Denis Compton, The Cricketer, June 1973
He was in his day a splendid leg-break and googly bowler and a more than useful batsman for Middlesex. He had been county scorer for a number of years and his death occurred while he was staying at a Canterbury hotel on the night preceding a game with Kent there. Making his debut for Middlesex in 1929, he retired from county cricket in 1952 and between those years he took 1,572 wickets at an average cost of 24.90 runs each and scored over 9,000 runs, including four centuries. He afterwards had charge of the county second eleven and served as coach till taking over the post of scorer.
Originally regarded mainly as a batsman, often opening the innings, Jim Sims developed into an all-rounder and particularly after the Second World War was relied upon chiefly for his bowling. Eight times he dismissed over 100 batsmen in a season and in 1939, with 159 victims at 20.30 runs each, he was the most prolific wicket-taker in English first-class cricket. For East against West at Kingston-upon-Thames in 1948 he enjoyed the distinction of taking all ten wickets-for 90 runs-in an innings, a feat he went close to performing 15 years earlier at Old Trafford when disposing of nine Lancashire batsmen for 92 runs. He achieved the hat-trick for Middlesex at the expense of A. Melville"s South African team at Lord"s in 1947 and in 1933 sent back three Derbyshire batsmen in the course of four balls at Chesterfield.

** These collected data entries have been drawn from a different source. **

(* ===== verification/FsRefine.v ===== *)
(** * What the file backend stores

    The layout of the tree of [FsConfig]: which files and directories a saved configuration
    has, what is read back from them, and with that what an edit does to the configuration
    that is stored, whatever tree it starts from. *)

From S2P Require Export FsConfig.
Local Open Scope string_scope.
Local Open Scope list_scope.
Local Open Scope nat_scope.

(** ** Lemmas: paths *)

Definition plain (s : string) : Prop := s ≠ "" ∧ no_char "." s ∧ no_char "/" s.

Lemma components_one s : s ≠ "" → s ≠ "." → no_char "/" s → components s = [s].
Proof. intros He Hd Hs. unfold components. rewrite str_split_no_char by done. by rewrite filter_cons_True. Qed.
Lemma join_one p s : s ≠ "" → s ≠ "." → no_char "/" s → join p s = p ++ [s].
Proof.
  intros He Hd Hs. unfold join. rewrite components_one by done.
  replace (starts_with s "/") with false; [done|]. destruct s as [|a s]; [done|].
  apply no_char_cons in Hs as [Ha _]. unfold starts_with. simpl. by rewrite decide_False by congruence.
Qed.
Lemma plain_ne_dot s : plain s → s ≠ "." ∧ s ≠ ".." ∧ s ≠ "/".
Proof.
  intros (_&Hd&Hs). split_and!; intros ->; [by apply no_char_cons in Hd as [? _]..|by apply no_char_cons in Hs as [? _]].
Qed.
Lemma join_plain p s : plain s → join p s = p ++ [s].
Proof. intros Hs. destruct (plain_ne_dot _ Hs) as (?&_&_). destruct Hs as (?&?&?). by apply join_one. Qed.

Lemma stem_ext_dot stem ext : stem ≠ "" → no_char "." ext → stem_ext (stem +:+ "." +:+ ext) = (stem, Some ext).
Proof.
  intros Hs He. unfold stem_ext. change ("." +:+ ext) with (String "." ext).
  rewrite str_rsplit_once_app by done. by destruct stem.
Qed.
Lemma stem_ext_Some n stem ext : stem_ext n = (stem, Some ext) → n = stem +:+ "." +:+ ext ∧ stem ≠ "".
Proof.
  unfold stem_ext. destruct (str_rsplit_once "." n) as [[s e]|] eqn:E; [|done].
  apply str_rsplit_once_Some in E as [E _]. destruct s as [|a s]; simpl; [done|]. intros [= <- <-]. by split.
Qed.
Lemma stem_ext_no_dot n : no_char "." n → stem_ext n = (n, None).
Proof. intros Hn. unfold stem_ext. by rewrite str_rsplit_once_None. Qed.

Lemma last_app_one {A} (p : list A) n : last (p ++ [n]) = Some n.
Proof. apply last_snoc. Qed.
Lemma removelast_app_one {A} (p : list A) n : removelast (p ++ [n]) = p.
Proof. apply removelast_last. Qed.

Lemma bt_get_app `{EqDecision K} {V} (k : K) (m m' : list (K * V)) :
  bt_get k (m ++ m') = match bt_get k m with Some v => Some v | None => bt_get k m' end.
Proof. induction m as [|[k' v] m IH]; simpl; [done|]. by case_decide. Qed.
Lemma bt_get_None `{EqDecision K} {V} (k : K) (m : list (K * V)) : k ∉ m.*1 → bt_get k m = None.
Proof.
  induction m as [|[k' v] m IH]; simpl; [done|]. rewrite not_elem_of_cons. intros [? ?].
  rewrite decide_False by done. auto.
Qed.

In his book, Cricket Prints, the late RC Robertson-Glasgow wrote: Jim Sims can unbuckle the most difficult googly in the game today. How highly this tall, lean, genial cricketer was held in the esteem of the Middlesex authorities was illustrated by their granting him two benefits in five seasons. The first in 1946 was seriously affected by rain.
He toured Australia under Percy Holmes in 1935-36 and under Gubby Allen the following winter when, though doing well in other matches, he proved costly on the hard pitches, in the two Tests for which he was called upon. He also played once each for England against South Africa, in 1935, and India, in 1936, both in England.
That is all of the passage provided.